Даже в темноте старая Голди почувствовала, как вызывающий взгляд внучки обжег ее.

– Нет, это не так, – после долгого молчания признала старая женщина. – Но тем не менее ты должна пройти через это замужество, каким бы ненавистным оно тебе ни казалось. Если ты этого не сделаешь, ты разорвешь сердце своих родителей. Такой позор! Они никогда этого не вынесут.

– А я вынесу? – тихо спросила Сенда. – Ведь это мне придется жить с ним. Ведь это от меня ждут, что я рожу Соломону детей. – Она помолчала. – Бабушка Голди…

Голди протянула руки и обняла внучку.

– Да, детка?

И тогда горестный поток прорвался, и слова бурно полились из уст Сенды. Уткнувшись в теплую исхудалую бабушкину грудь, она тихо запричитала.

– Я люблю не Соломона, – снова и снова, плача, повторяла несчастная девушка. – Я люблю его брата Шмарию. Что мне делать? Я не могу жить без Шмарии!

– Не смей говорить такие вещи! Ты должна навсегда выбросить Шмарию из головы. Понимаешь?

– Как я могу сделать это? – закричала Сенда. – Я ведь его люблю. А он любит меня.

– Ты должна! – отрезала старая Голди. – Это грех! Думать так о брате своего будущего мужа!

Сенда молчала.

– Обещай мне! – Сенда еще никогда не слышала, чтобы бабушка Голди говорила так резко. – Никогда больше не произноси этих слов.
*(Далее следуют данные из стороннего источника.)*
(* ===== verification/LaneTheorems.v ===== *)
(** * Every command that can be built is one that will be executed

    The constructors of [lane_command.rs] against the checks that
    [lane_executor.rs] makes again before a command runs: what is built passes,
    and a runner's command passes against the evidence it was built from. *)

From stdpp Require Import pretty.
From S2P Require Import Prelude Artifact ExecutionAdmission ScaleSetProtocol FileSystem WorkerCommands LaneJournal JournalDocument LaneCommands.

Local Open Scope N_scope.

(** ** Decimal texts *)

Lemma pretty_digit x : x < 10 →
  is_ascii_digit (pretty_N_char x) = true ∧ N_of_ascii (pretty_N_char x) - 48 = x.
Proof.
  intros Hx. assert (x = 0 ∨ x = 1 ∨ x = 2 ∨ x = 3 ∨ x = 4 ∨ x = 5 ∨ x = 6 ∨ x = 7 ∨ x = 8 ∨ x = 9) by lia.
  naive_solver.
Qed.

Lemma digits_pretty_go x s : digits_value 0 (pretty_N_go x s) = digits_value x s.
Proof.
  revert s. induction (N.lt_wf_0 x) as [x _ IH]; intros s.
  assert (x = 0 ∨ 0 < x) as [->|Hx] by lia; [by rewrite pretty_N_go_0|].
  rewrite pretty_N_go_step by done. rewrite IH by (by apply N.div_lt). simpl.
  destruct (pretty_digit (x `mod` 10)) as [Hd Hv]; [by apply N.mod_lt|]. rewrite Hd, Hv. f_equal.
  pose proof (N.div_mod x 10). lia.
Qed.

Lemma all_digits_go x s : bytes_all is_ascii_digit s = true → bytes_all is_ascii_digit (pretty_N_go x s) = true.
Proof.
  revert s. induction (N.lt_wf_0 x) as [x _ IH]; intros s Hs.
  assert (x = 0 ∨ 0 < x) as [->|Hx] by lia; [by rewrite pretty_N_go_0|].
  rewrite pretty_N_go_step by done. apply IH; [by apply N.div_lt|]. simpl.
  by rewrite (proj1 (pretty_digit (x `mod` 10) (N.mod_lt x 10 ltac:(done)))), Hs.
Qed.
(** What was collected comes from the commands, each under its own id. *)
Lemma collected commands by_id problems :
  (∀ key command, btree_get key by_id = Some command → lc_action_id command = key) →
  ∀ key command, btree_get key (foldl collect_command (by_id, problems) commands).1 = Some command →
    lc_action_id command = key ∧ (btree_get key by_id = Some command ∨ command ∈ commands).
Proof.
  revert by_id problems. induction commands as [|c commands IH]; intros by_id problems Hids key command; cbn [foldl].
  { intros Hg. split; [by apply Hids|by left]. }
  intros Hg. apply IH in Hg as [Hid Hg].
  - split; [done|]. rewrite btree_get_insert in Hg.
    destruct Hg as [Hg|Hg]; [|right; by right]. case_match; [|by left]. simplify_eq. right. left.
  - intros key' command'. rewrite btree_get_insert. case_match eqn:He; [|apply Hids].
    intros [= <-]. by apply String.eqb_eq in He.
Qed.

Lemma collect_problems commands state : state.2 ≠ [] → (foldl collect_command state commands).2 ≠ [].
Proof.
  revert state. induction commands as [|c commands IH]; intros [by_id problems] Hp; [done|].
  apply IH. simpl in *. case_match; [|done]. by destruct problems.
Qed.

Lemma concat_nil_all {A B} (f : A → list B) l : concat (f <$> l) = [] → ∀ x, x ∈ l → f x = [].
Proof.
  induction l as [|y l IH]; intros Hc x Hx; [by apply elem_of_nil in Hx|].
  simpl in Hc. apply app_eq_nil in Hc as [Hy Hl]. apply elem_of_cons in Hx as [->|Hx]; auto.
Qed.

(** The command that a plan runs for an action. *)
Definition bound_to (commands : list LaneCommand) (action : PlannedMutation) (command : LaneCommand) : Prop :=
  command ∈ commands ∧ lc_action_id command = pm_id action ∧ lc_lane command = pm_lane action.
Ты должна навсегда изгнать его из своего сердца!

Глаза Сенды были темны как ночь.

Бабушка Голди встряхнула ее.

– Обещай мне! – больно вцепившись пальцами в руку внучки, прошипела она.

Сенда пожала плечами.

– Ну, если ты настаиваешь, – не очень убедительно пробормотала она.

– Обещай мне!

– Я обещаю.

У Голди вырвался глубокий вздох облегчения. Затем она обняла внучку и стала укачивать, как маленькую. Сама Голди тоже плакала, не из-за потерянной любви, а потому что знала, что, настаивая на том, чтобы Сенда вышла замуж за Соломона, она предала свою внучку, самого дорогого для нее человека на земле.
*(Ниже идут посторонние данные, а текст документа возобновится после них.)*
(* ===== verification/LeaseDiskTheorems.v ===== *)
(** * What the store of leases guarantees

    The leases a directory holds are read off its entries.  Whatever fails and
    wherever a process stops, a call of the store keeps the contract of
    [LeaseTheorems]: it publishes one record or none, and what it confirmed is
    what every restart of the machine finds. *)

From S2P Require Import Prelude Artifact JournalDocument Leases LeaseTheorems FileSystem UnixStore UnixSteps.
From S2P Require Import UnixTheorems DiskLogic LeaseDisk.

Local Open Scope N_scope.

(** ** Names *)

Lemma string_app_bytes a b :
  String.list_ascii_of_string (a +:+ b)%string = String.list_ascii_of_string a ++ String.list_ascii_of_string b.
Proof. induction a as [|c a IH]; [done|]. simpl. by rewrite IH. Qed.

Lemma string_bytes_inj a b : String.list_ascii_of_string a = String.list_ascii_of_string b → a = b.
Proof.
  intros H. rewrite <-(String.string_of_list_ascii_of_string a), H.
  apply String.string_of_list_ascii_of_string.
Qed.

Lemma lease_name_inj selector selector' :
  lease_file_name selector = lease_file_name selector' → selector.2 = selector'.2.
Proof.
  unfold lease_file_name. intros H%(f_equal String.list_ascii_of_string). rewrite !string_app_bytes in H.
  by apply app_inv_tail, string_bytes_inj in H.
Qed.

(** A stage is not where any lease is. *)
Definition off_leases (name : string) : Prop := ∀ selector, lease_file_name selector ≠ name.

Lemma temporary_off_leases {E} selector d :
  ∃ name d', temporary_file_name (E := E) selector d = (d', Done (Ok name)) ∧ off_leases name ∧
    ld_leases d' = ld_leases d ∧ ld_installation d' = ld_installation d.
Proof.
  unfold temporary_file_name. eexists _, _. split_and!; [done| |done..].
  intros selector' H%(f_equal (λ s, last (String.list_ascii_of_string s))).
  unfold lease_file_name, LEASE_FILE_SUFFIX in H. rewrite !string_app_bytes, !last_app in H. done.
Qed.

(** ** What a directory holds *)

Section view.
Context `{LSERDE : LeaseSerde}.

Definition lease_in (f : File) : option LeaseRecord :=
  match decode_lease_document (String.string_of_list_ascii (f_bytes f)) with
  | Ok r => Some r
  | _ => None
  end.

Definition lease_entry (entry : string * File) : option (LeaseSelector * LeaseRecord) :=
  r ← lease_in entry.2;
  if String.eqb (lease_file_name (from_identity (ls_identity r))) entry.1
  then Some (from_identity (ls_identity r), r) else None.

Definition leases_in (img : entries) : leases := list_to_map (omap lease_entry (map_to_list img)).

(** A lease is where its document says. *)
Definition lease_at (img : entries) (selector : LeaseSelector) (r : LeaseRecord) : Prop :=
  ∃ f, img !! lease_file_name selector = Some f ∧ lease_in f = Some r ∧ from_identity (ls_identity r) = selector.

Lemma lease_entry_Some name f selector r :
  lease_entry (name, f) = Some (selector, r) ↔
  lease_in f = Some r ∧ from_identity (ls_identity r) = selector ∧ lease_file_name selector = name.
Proof.
  unfold lease_entry. simpl. destruct (lease_in f) as [r'|]; simpl; [|naive_solver].
  destruct (String.eqb_spec (lease_file_name (from_identity (ls_identity r'))) name); naive_solver.
Qed.

Lemma lookup_leases_in img selector r : leases_in img !! selector = Some r ↔ lease_at img selector r.
Proof.
  assert (∀ r', (selector, r') ∈ omap lease_entry (map_to_list img) ↔ lease_at img selector r') as Hin.
  { intros r'. rewrite list_elem_of_omap. split.
    - intros ([name f] & Hf%elem_of_map_to_list & (? & ? & <-)%lease_entry_Some). by exists f.
    - intros (f & Hf & Hr & Hs). exists (lease_file_name selector, f). split; [by apply elem_of_map_to_list|].
      by apply lease_entry_Some. }
  split.
  - intros H%elem_of_list_to_map_2. by apply Hin.
  - intros H. apply elem_of_list_to_map_1'; [|by apply Hin]. intros r' H'%Hin.
    destruct H as (f & Hf & Hr & _), H' as (f' & Hf' & Hr' & _). congruence.
Qed.

Lemma leases_in_eq img img' :
  (∀ selector, img' !! lease_file_name selector = img !! lease_file_name selector) → leases_in img' = leases_in img.
Proof.
  intros H. apply map_eq. intros selector. apply option_eq. intros r. rewrite !lookup_leases_in.
  unfold lease_at. by rewrite H.
Qed.

(** Entries that are not leases do not matter. *)
Lemma leases_in_stage name f img : off_leases name → leases_in (<[name := f]> img) = leases_in img.
Proof. intros Hoff. apply leases_in_eq. intros selector. by rewrite lookup_insert_ne by (intros ?; by eapply Hoff). Qed.

Lemma leases_in_unstage name img : off_leases name → leases_in (delete name img) = leases_in img.
Proof. intros Hoff. apply leases_in_eq. intros selector. by rewrite lookup_delete_ne by (intros ?; by eapply Hoff). Qed.

(** A document of the lease, where at most the lease was. *)
Lemma leases_in_insert selector f r img :
  lease_in f = Some r → from_identity (ls_identity r) = selector →
  (∀ f', img !! lease_file_name selector = Some f' → is_Some (leases_in img !! selector)) →
  leases_in (<[lease_file_name selector := f]> img) = <[selector := r]> (leases_in img).
Proof.
  intros Hf Hs Hold. apply map_eq. intros selector'. apply option_eq. intros r'.
  rewrite lookup_leases_in. destruct (decide (selector' = selector)) as [->|Hne].
  - rewrite lookup_insert_eq. unfold lease_at. rewrite lookup_insert_eq. naive_solver.
  - rewrite lookup_insert_ne by done. rewrite lookup_leases_in. unfold lease_at.
    destruct (decide (lease_file_name selector = lease_file_name selector')) as [Heq|Hn];
      [|by rewrite lookup_insert_ne by done].
    rewrite Heq in *. rewrite lookup_insert_eq. split.
    + intros (f' & [= <-] & Hr' & Hs'). congruence.
    + intros (f' & Hf' & Hr' & Hs'). destruct (Hold f' Hf') as [r0 (g & Hg & Hr0 & Hs0)%lookup_leases_in]. congruence.
Qed.
End view.

(** ** Programs over the two directories *)

(** Every directory that may be found as the installation has its leases. *)
Definition installed (img : entries) : Prop := is_Some (img !! LEASES_DIRECTORY).

(** [I] of the directory of the leases, whose entry in the installation is durable. *)
Definition on_leases (I : World → Prop) (d : LeaseDisk) : Prop :=
  images installed (ld_installation d) ∧ I (ld_leases d).

Lemma on_leases_mono (I J : World → Prop) d : on_leases I d → (∀ w, I w → J w) → on_leases J d.
Proof. intros [? ?] ?. split; auto. Qed.

Lemma wp_in_leases {E A} (m : io E A) I Q d :
  images installed (ld_installation d) → wp m (ensures I Q) (ld_leases d) →
  wp (in_leases m) (ensures (on_leases I) (λ a, on_leases (Q a))) d.
Proof. unfold wp, in_leases. intros Hi. destruct (m (ld_leases d)) as [w [[]|]]; by split. Qed.

(** What is quiet in the installation leaves the leases alone. *)
Lemma wp_in_installation {E A} (m : io E A) `{QUIET : !Quiet m} I d :
  on_leases I d → wp (in_installation m) (λ _, on_leases I) d.
Proof.
  intros [Hi HI]. pose proof (quiet (ld_installation d)) as Hq. unfold wp, in_installation in *.
  destruct (m (ld_installation d)) as [w out]. split; [|done]. by eapply keeps_images.
Qed.

#[export] Instance quiet_lease_inspect_private_file file owner size :
  Quiet (lease_inspect_private_file file owner size).
Proof. unfold lease_inspect_private_file. solve_quiet. Qed.
#[export] Instance quiet_lease_inspect_directory m owner : Quiet m → Quiet (lease_inspect_directory m owner).
Proof. intros. unfold lease_inspect_directory. solve_quiet. Qed.
#[export] Instance quiet_lease_synchronize_directory : Quiet lease_synchronize_directory.
Proof. unfold lease_synchronize_directory. solve_quiet. Qed.
#[export] Instance quiet_failing_call {E E' A} (f : E → E') (m : io E A) : Quiet m → Quiet (failing f m).
Proof. apply quiet_failing. Qed.

Section store.
Context `{LAWS : LeaseSerdeLaws} (self : LinuxLeaseStore).

#[export] Instance quiet_acquire_lease_lock : Quiet (acquire_lease_lock self).
Proof. unfold acquire_lease_lock. solve_quiet. Qed.

(** A block under the lock of the installation. *)
Lemma wp_lease_locked {A} (body : prog LeaseDisk LeaseStoreError A) (J I : World → Prop) Q d :
  on_leases J d → (∀ w, J w → I w) → (∀ a w, Q a w → I w) →
  (∀ d', on_leases J d' → wp body (ensures (on_leases I) (λ a, on_leases (Q a))) d') →
  wp (lease_locked self body) (ensures (on_leases I) (λ a, on_leases (Q a))) d.
Proof.
  intros HJ HJI HQI Hbody. apply wp_catch. eapply wp_mono; [by apply wp_in_installation; [solve_quiet|]|].
  intros [[u|e|]|] d1 H1; [|by eapply on_leases_mono..].
  apply wp_catch. eapply wp_mono; [by apply Hbody|]. intros [r|] d2 H2; [|done]. apply wp_catch.
  assert (on_leases (λ w, ensures I Q (Done r) w) d2) as H2' by by destruct r.
  eapply wp_mono; [by apply wp_in_installation; [solve_quiet|]|]. intros [_|] d3 H3; [by destruct r|].
  eapply on_leases_mono; [done|]. intros w Hw. destruct r as [a|e|]; [by eapply HQI|done..].
Qed.

(** Reading finds what the directory holds. *)
Lemma wp_read_lease selector now φ w :
  St now φ w →
  wp (read_lease self selector) (ensures (St now φ) (λ o w', St now φ w' ∧
    match o with
    | None => now !! lease_file_name selector = None
    | Some r => lease_at now selector r
    end)) w.
Proof.
  intros Hst. apply wp_catch. eapply wp_mono; [by apply wp_openat_read|].
  intros [[fd|e|]|] w2 [Hst2 Hr]; [|by destruct e|done..]. subst fd.
  eapply wp_bind_quiet; [solve_quiet|done..|]. intros _ w3 Hst3.
  eapply wp_bind; [by apply wp_failing, wp_read_to_end|].
  intros b w4 (Hst4 & f & Hf & ->). case_match; [done|].
  eapply wp_bind_lift; [done|]. intros r Hr'. case_match; [done|]. apply wp_lift. split; [done|].
  bprop. exists f. split_and!; [done| |done]. unfold lease_in.
  rewrite take_upto_all in Hr' by done. by destruct (decode_lease_document _) as [r'| |]; simplify_eq/=.
Qed.

(** ** Writing *)

(** The documents of leases are durable. *)
Definition settled_img (img : entries) : Prop :=
  ∀ selector f, img !! lease_file_name selector = Some f → f_stable f = true.

Lemma settled_stage name f img : off_leases name → settled_img img → settled_img (<[name := f]> img).
Proof. intros Hoff Hs selector g. rewrite lookup_insert_ne by (intros ?; by eapply Hoff). apply Hs. Qed.

Lemma settled_unstage name img : off_leases name → settled_img img → settled_img (delete name img).
Proof. intros Hoff Hs selector g. rewrite lookup_delete_ne by (intros ?; by eapply Hoff). apply Hs. Qed.

(** A directory that holds [m]. *)
Definition holding_leases (m : leases) (img : entries) : Prop := settled_img img ∧ leases_in img = m.

(** A directory that may be found, in terms of the leases it holds. *)
Definition among (F : leases → Prop) (img : entries) : Prop := settled_img img ∧ F (leases_in img).

Lemma holding_stage m name f img : off_leases name → holding_leases m img → holding_leases m (<[name := f]> img).
Proof. intros Hoff [? ?]. split; [by apply settled_stage|]. by rewrite leases_in_stage. Qed.

Lemma holding_unstage m name img : off_leases name → holding_leases m img → holding_leases m (delete name img).
Proof. intros Hoff [? ?]. split; [by apply settled_unstage|]. by rewrite leases_in_unstage. Qed.

Lemma holding_among (F : leases → Prop) m img : F m → holding_leases m img → among F img.
Proof. intros HF [? ?]. split; [done|]. by subst. Qed.

(** What a call leaves: the leases as they were, or with one published. *)
Definition now_holds (F : leases → Prop) (m : leases) : World → Prop := leaves (holding_leases m) (among F).

Section writing.
Context (F : leases → Prop) (m : leases) (HF : F m) (selector : LeaseSelector) (r : LeaseRecord)
  (Hsel : from_identity (ls_identity r) = selector) (enc : bytes)
  (Henc : ∀ f, f_bytes f = enc → lease_in f = Some r).

Definition writing_left (w : World) : Prop := now_holds F m w ∨ now_holds F (<[selector := r]> m) w.

Lemma St_writing base w : holding_leases m base → St base (among F) w → now_holds F m w.
Proof. intros Hb Hst. by eapply St_leaves. Qed.

Lemma wp_stage_lease name base w :
  off_leases name → holding_leases m base → St base (among F) w →
  wp (stage_lease self name enc) (ensures (now_holds F m) (λ sg w', sg = mkStaged name (Some name) true ∧
    ∃ f, settled_as enc f ∧ St (<[name := f]> base) (among F) w')) w.
Proof.
  intros Hoff Hb Hst. assert (∀ img, staging_now name enc base img → holding_leases m img) as Hnow.
  { intros img [->|(f & _ & ->)]; [done|]. by apply holding_stage. }
  eapply wp_ensures;
    [by apply (wp_stage_file _ _ _ _ _ (λ fd size, lease_inspect_private_file fd (ll_owner self) size))|..].
  - intros w' Hw'. eapply leaves_mono; [exact Hw'|done|]. intros img [?|?%Hnow]; [done|]. by eapply holding_among.
  - intros sg w' (-> & _ & f & Hf & Hst'). split; [done|]. exists f. split; [done|].
    eapply St_mono; [done|]. intros img [?| ->]; [done|]. by eapply holding_among.
Qed.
– Вот увидишь, – ласково шептала старая женщина, – все образуется.

Сенда осторожно высвободилась из бабушкиных объятий.

– Замужество означает… столько разных вещей.

– Ты должна лишь исполнять свой долг.

– Но ведь мне придется… ты знаешь, ночью…

– Это все совершенно естественно, – сурово ответила Голди. – Сейчас не время думать о твоих супружеских обязанностях. Со временем ты к этому привыкнешь.

Но Сенда так и не смогла к этому привыкнуть.

В первую брачную ночь, когда Соломон церемонно снимал с себя свой лучший костюм, аккуратно складывая на стул каждую вещь, прежде чем перейти к следующей, Сенда почувствовала, как тошнота подкатывает к ее горлу.

Она повернулась к нему спиной: обнаженный, он был ей еще более противен, чем в одежде. Ее тошнило при виде его густой бороды и еще более густых темных волос на теле. Его бледное тощее тело и тонкий, торчащий вверх член вызывали у нее невыносимое отвращение. Когда он, обнаженный, скользнул к ней под покрывало, она не шевельнулась и лежала неподвижно, как скала.

– Спокойной ночи, Соломон! – с резкой категоричностью сказала она, по самую шею натягивая на себя одеяло.

Его руки под одеялом задвигались.

– Я люблю тебя, Сенда, – мягко проговорил он.

– Я устала, – послышалось в ответ. Ей хотелось выпрыгнуть из кровати и прямо как есть, в теплой ночной рубашке, выбежать на улицу и помчаться домой, в свою родную кровать в комнате, где они спали с бабушкой Голди. Но она знала, что не осмелится сделать это. Данным ею словом и долгом она была принуждена делить с Соломоном его жизнь и постель. Все остальное было немыслимо.

Сенда съежилась, ощутив его неуклюжий мокрый поцелуй на своем затылке.

– Я… я себя неважно чувствую, – умоляюще сказала она, борясь с подступающей к горлу тошнотой. – Наверное, от вина или от всех этих танцев…

– Ты меня не любишь? – Соломон казался обиженным. Он еще ближе подвинулся к ней, и Сенда почувствовала, как его влажный пенис прижался прямо к ее ягодицам.